[Dataset entries]
-- Opening Marker --

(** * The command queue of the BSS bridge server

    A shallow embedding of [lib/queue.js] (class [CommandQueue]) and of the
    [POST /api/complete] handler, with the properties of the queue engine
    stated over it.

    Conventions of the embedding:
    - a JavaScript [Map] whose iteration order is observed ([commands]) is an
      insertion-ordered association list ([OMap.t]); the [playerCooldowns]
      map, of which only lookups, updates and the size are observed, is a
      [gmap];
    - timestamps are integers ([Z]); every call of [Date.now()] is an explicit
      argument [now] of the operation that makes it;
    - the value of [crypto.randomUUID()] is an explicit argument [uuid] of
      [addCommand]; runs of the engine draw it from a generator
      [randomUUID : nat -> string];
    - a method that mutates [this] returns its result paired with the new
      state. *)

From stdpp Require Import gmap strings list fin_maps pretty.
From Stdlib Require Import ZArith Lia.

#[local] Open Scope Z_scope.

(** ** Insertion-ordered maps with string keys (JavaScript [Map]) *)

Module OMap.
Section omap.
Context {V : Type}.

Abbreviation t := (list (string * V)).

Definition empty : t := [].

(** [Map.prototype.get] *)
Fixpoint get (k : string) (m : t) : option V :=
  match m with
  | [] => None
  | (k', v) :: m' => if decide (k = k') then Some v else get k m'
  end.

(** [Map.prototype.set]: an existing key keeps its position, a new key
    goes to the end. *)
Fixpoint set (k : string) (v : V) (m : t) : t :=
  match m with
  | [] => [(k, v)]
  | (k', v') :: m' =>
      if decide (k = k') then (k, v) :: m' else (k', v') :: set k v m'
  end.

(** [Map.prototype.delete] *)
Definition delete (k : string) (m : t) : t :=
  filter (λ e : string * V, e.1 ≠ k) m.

-- Closing Marker --

▶ [TASK DIRECTIONS] Quote verbatim the line containing "Definition delete (k" and every line after it through the end of the records above.

▶ [YOUR SOLUTION]
Definition delete (k : string) (m : t) : t :=
  filter (λ e : string * V, e.1 ≠ k) m.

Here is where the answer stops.